Stored data:
◇ ◇ ◇ ◇

(** *** Conditions and rules *)

Fixpoint assoc (k : string) (m : list (string * value)) : option value :=
  match m with
  | [] => None
  | (k', v) :: m => if String.eqb k k' then Some v else assoc k m
  end.

(** [val == cond.Value] on interfaces. *)
Definition iface_eq (v w : value) : outcome authz_error bool :=
  match v, w with
  | VInt x, VInt y => Ok (x =? y)%Z
  | VString x, VString y => Ok (String.eqb x y)
  | VBool x, VBool y => Ok (Bool.eqb x y)
  | VStrings _, VStrings _ | VMap _, VMap _ => Panic
  | _, _ => Ok false
  end.

Definition in_hours (hour : Z) (v : value) : bool :=
  match v with
  | VMap m =>
      match assoc "start_hour" m with Some (VInt h) => negb (hour <? h)%Z | _ => true end &&
      match assoc "end_hour" m with Some (VInt h) => negb (h <=? hour)%Z | _ => true end
  | _ => true
  end.

Definition evaluatePolicyCondition (hour : Z) (cond : PolicyCondition) (ctx : AuthzContext) : outcome authz_error bool :=
  if String.eqb (c_Type cond) "time_range" then Ok (in_hours hour (c_Value cond))
  else if String.eqb (c_Type cond) "ip_range" then
    Ok match Metadata ctx with
       | Some md =>
           match assoc "client_ip" md, c_Value cond with
           | Some (VString clientIP), VStrings allowed => existsb (String.eqb clientIP) allowed
           | _, _ => true
           end
       | None => true
       end
  else if String.eqb (c_Type cond) "metadata" then
    match Metadata ctx with
    | None => Ok false
    | Some md => match assoc (c_Key cond) md with Some v => iface_eq v (c_Value cond) | None => Ok false end
    end
  else Ok true.

(** The regular expression of a pattern: every [*] stands for a run of
    characters other than newline, everything else for itself. *)
Definition newline : ascii := ascii_of_nat 10.
Fixpoint glob (p s : string) : bool :=
  match p with
  | EmptyString => match s with EmptyString => true | _ => false end
  | String c p' =>
      if Ascii.eqb c "*"%char then
        (fix skip (s : string) : bool :=
           glob p' s || match s with
                        | EmptyString => false
                        | String d s' => negb (Ascii.eqb d newline) && skip s'
                        end) s
      else match s with
           | EmptyString => false
           | String d s' => Ascii.eqb c d && glob p' s'
           end
  end.

Definition Compile (rs : ResourceSpec) : ResourceSpec :=
  if String.eqb (Pattern rs) "" then rs else mkSpec (Pattern rs) true.

Definition spec_Matches (resourceID : string) (rs : ResourceSpec) : bool :=
  if negb (compiled rs) then true else glob (Pattern rs) resourceID.

Fixpoint all_conditions (hour : Z) (conds : list PolicyCondition) (ctx : AuthzContext) : outcome authz_error bool :=
  match conds with
  | [] => Ok true
  | c :: conds => let! ok := evaluatePolicyCondition hour c ctx in if ok then all_conditions hour conds ctx else Ok false
  end.

Definition principal_matches (u : AuthenticatedUser) (principal : string) : bool :=
  String.eqb principal (u_ID u) || String.eqb principal "*" || existsb (String.eqb principal) (u_Permissions u).

(** The user of the request is not nil. *)
Definition rule_Matches (hour : Z) (r : PolicyRule) (u : AuthenticatedUser) (ctx : AuthzContext) : outcome authz_error bool :=
  let resourceMatches := existsb (fun res => String.eqb res (Resource ctx)) (Resources r) in
  if negb resourceMatches && (0 <? length (Resources r))%nat then Ok false
  else
    let actionMatches := existsb (fun act => String.eqb act (ctx_Action ctx)) (r_Actions r) in
    if negb actionMatches && (0 <? length (r_Actions r))%nat then Ok false
    else if (0 <? length (Principals r))%nat && negb (existsb (principal_matches u) (Principals r)) then Ok false
    else if match r_Spec r with Some rs => negb (spec_Matches (ResourceID ctx) rs) | None => false end then Ok false
    else all_conditions hour (r_Conditions r) ctx.

Fixpoint first_rule (hour : Z) (rules : list PolicyRule) (u : AuthenticatedUser) (ctx : AuthzContext) : outcome authz_error PolicyDecision :=
  match rules with
  | [] => Ok PolicyNotApplicable
  | r :: rules => let! m := rule_Matches hour r u ctx in if m then Ok (Effect r) else first_rule hour rules u ctx
  end.

Definition Evaluate (hour : Z) (p : Policy) (u : AuthenticatedUser) (ctx : AuthzContext) : outcome authz_error PolicyDecision :=
  if negb (Enabled p) then Ok PolicyNotApplicable else first_rule hour (Rules p) u ctx.

(** *** Decisions *)

Definition logAudit (now : Z) (u : AuthenticatedUser) (ctx : AuthzContext) (allowed : bool) (reason : string) (a : Authorizer) : Authorizer :=
  if negb (hasLogger a) then a
  else a <| audit ::= fun l => l ++ [mkEntry now (u_ID u) (u_Name u) (Resource ctx) (ResourceID ctx) (ctx_Action ctx) allowed reason] |>.

Definition SetAuditLogger (a : Authorizer) : Authorizer := a <| hasLogger := true |>.

Definition containsAction (actions : list Action) (action : Action) : bool :=
  existsb (fun a => String.eqb a action || String.eqb a ActionManage) actions.

(** A permission that covers the request, its conditions included. *)
Definition covers (ctx : AuthzContext) (p : RolePermission) : bool :=
  String.eqb (p_Resource p) (Resource ctx) && containsAction (p_Actions p) (ctx_Action ctx) && forallb (fun c => c ctx) (p_Conditions p).

(** The first policy that decides. *)
Fixpoint check_policies (hour : Z) (ps : list Policy) (u : AuthenticatedUser) (ctx : AuthzContext) : outcome authz_error PolicyDecision :=
  match ps with
  | [] => Ok PolicyNotApplicable
  | p :: ps =>
      let! d := Evaluate hour p u ctx in
      match d with PolicyNotApplicable => check_policies hour ps u ctx | _ => Ok d end
  end.

(** The roles of the user, in order, until one covers the request. *)
Fixpoint check_roles (fuel : nat) (perms : list Permission) (ctx : AuthzContext) (a : Authorizer) : outcome authz_error bool * Authorizer :=
  match perms with
  | [] => (Ok false, a)
  | roleID :: perms =>
      match resolvePermissions fuel roleID a with
      | (Ok ps, a) => if existsb (covers ctx) ps then (Ok true, a) else check_roles fuel perms ctx a
      | (Panic, a) => (Panic, a)
      | (_, a) => (OutOfFuel, a)
      end
  end.

Definition Authorize (fuel : nat) (now hour : Z) (ctx : AuthzContext) (a : Authorizer) : outcome authz_error unit * Authorizer :=
  match User ctx with
  | None => (Err ErrAccessDenied, a)
  | Some u =>
      match check_policies hour (policies a) u ctx with
      | Ok PolicyDeny => (Err ErrPolicyViolation, logAudit now u ctx false "policy_deny" a)
      | Ok PolicyAllow => (Ok tt, logAudit now u ctx true "policy_allow" a)
      | Ok PolicyNotApplicable =>
          match check_roles fuel (u_Permissions u) ctx a with
          | (Ok true, a) => (Ok tt, logAudit now u ctx true "role_permission" a)
          | (Ok false, a) =>
              if HasPermission PermissionAdmin u then (Ok tt, logAudit now u ctx true "admin_override" a)
              else (Err ErrAccessDenied, logAudit now u ctx false "no_permission" a)
          | (Panic, a) => (Panic, a)
          | (_, a) => (OutOfFuel, a)
          end
      | Err e => (Err e, a)
      | Panic => (Panic, a)
      | OutOfFuel => (OutOfFuel, a)
      end
  end.

Definition AuthorizeUser (fuel : nat) (now hour : Z) (user : option AuthenticatedUser) (resource : AuthzResource) (action : Action)
    (a : Authorizer) : outcome authz_error unit * Authorizer :=
  Authorize fuel now hour (mkContext user resource "" action None) a.

(** *** The list of policies *)

(** One pass from the end of the list, swapping neighbours that are out of
    order: [p] is the element at hand and [rest] the elements before it, last
    first. *)
Fixpoint bubble (p : Policy) (rest : list Policy) : list Policy :=
  match rest with
  | [] => [p]
  | q :: rest => if (Priority q <? Priority p)%Z then q :: bubble p rest else p :: bubble q rest
  end.

Definition AddPolicy (policy : Policy) (a : Authorizer) : Authorizer :=
  a <| policies ::= fun l => match rev (l ++ [policy]) with [] => [] | p :: rest => rev (bubble p rest) end |>.

Fixpoint remove_policy (id : string) (l : list Policy) : list Policy :=
  match l with
  | [] => []
  | p :: l => if String.eqb (pol_ID p) id then l else p :: remove_policy id l
  end.

Definition RemovePolicy (id : string) (a : Authorizer) : Authorizer := a <| policies ::= remove_policy id |>.
Definition ListPolicies (a : Authorizer) : list Policy := policies a.

(** *** The quick check *)

Record ResourcePermissions := mkResourcePermissions {
  Create : Permission; Read : Permission; Update : Permission; Delete : Permission; Manage : Permission }.

Definition DefaultResourcePermissions (r : AuthzResource) : option ResourcePermissions :=
  if String.eqb r ResourceSession then
    Some (mkResourcePermissions PermissionWrite PermissionRead PermissionWrite PermissionWrite PermissionAdmin)
  else if String.eqb r ResourceRecording then
    Some (mkResourcePermissions PermissionRecording PermissionRead PermissionRecording PermissionAdmin PermissionAdmin)
  else if String.eqb r ResourceStatistics then Some (mkResourcePermissions "" PermissionStatistics "" "" "")
  else if String.eqb r ResourceConfig then Some (mkResourcePermissions "" PermissionAdmin PermissionAdmin "" "")
  else None.

Definition requiredPermission (perms : ResourcePermissions) (action : Action) : Permission :=
  if String.eqb action ActionCreate then Create perms else if String.eqb action ActionRead then Read perms
  else if String.eqb action ActionUpdate then Update perms else if String.eqb action ActionDelete then Delete perms
  else if String.eqb action ActionManage then Manage perms else "".

Definition QuickCheck (user : option AuthenticatedUser) (resource : AuthzResource) (action : Action) (a : Authorizer) : bool :=
  match user with
  | None => false
  | Some u =>
      HasPermission PermissionAdmin u ||
      match DefaultResourcePermissions resource with
      | Some perms =>
          let requiredPerm := requiredPermission perms action in
          negb (String.eqb requiredPerm "") && HasPermission requiredPerm u
      | None => false
      end
  end.

Definition CanAccess (now : Z) (user : option AuthenticatedUser) (resource : AuthzResource) (action : Action) : bool :=
  QuickCheck user resource action (NewAuthorizer now).

Definition FormatPermissions (user : option AuthenticatedUser) : string :=
  match user with None => "none" | Some u => String.concat ", " (u_Permissions u) end.

Example manager_reads_sessions :
  (AuthorizeUser 5 1 0 (Some (mkUser "u" "U" ["recording_manager"] 0)) ResourceSession ActionRead (NewAuthorizer 1)).1 = Ok tt.
Proof. vm_compute. reflexivity. Qed.
Example glob_ex : (glob "session/a-*" "session/a-17", glob "session/a-*" "session/b", glob "a*b*c" "aXbYbZc") = (true, false, true).
Proof. vm_compute. reflexivity. Qed.

(** ** Lemmas: resolving permissions *)

(** What a role grants: its own permissions and those of the roles it inherits
    from, to any depth. *)
Inductive granted (rs : gmap string Role) : string -> RolePermission -> Prop :=
| g_own id role p : rs !! id = Some role -> In p (r_Permissions role) -> granted rs id p
| g_inherit id role parent p : rs !! id = Some role -> In parent (Inherits role) -> granted rs parent p -> granted rs id p.

(** Inheritance without cycles: the other roles a role inherits from are ranked
    below it. *)
Definition ranked (rank : string -> nat) (rs : gmap string Role) : Prop :=
  forall id role parent, rs !! id = Some role -> In parent (Inherits role) -> parent <> id -> (rank parent < rank id)%nat.

(** A cache that says what the roles say. *)
Definition cache_ok (a : Authorizer) : Prop :=
  forall id ps, inheritanceCache a !! id = Some ps -> forall p, In p ps <-> granted (roles a) id p.

(** Resolving permissions changes the cache only. *)
Definition same_but_cache (a a' : Authorizer) : Prop :=
  roles a' = roles a /\ policies a' = policies a /\ hasLogger a' = hasLogger a /\ audit a' = audit a.

#[local] Instance same_but_cache_preorder : PreOrder same_but_cache.
Proof. split; [done|]. intros a b c (?&?&?&?) (?&?&?&?). repeat split; congruence. Qed.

◇ ◇ ◇ ◇

● AIM OF THE EXERCISE
Pull out all lines containing the word "PermissionRead" from the entries above.

● TASK OUTPUT
    Some (mkResourcePermissions PermissionWrite PermissionRead PermissionWrite PermissionWrite PermissionAdmin)
    Some (mkResourcePermissions PermissionRecording PermissionRead PermissionRecording PermissionAdmin PermissionAdmin)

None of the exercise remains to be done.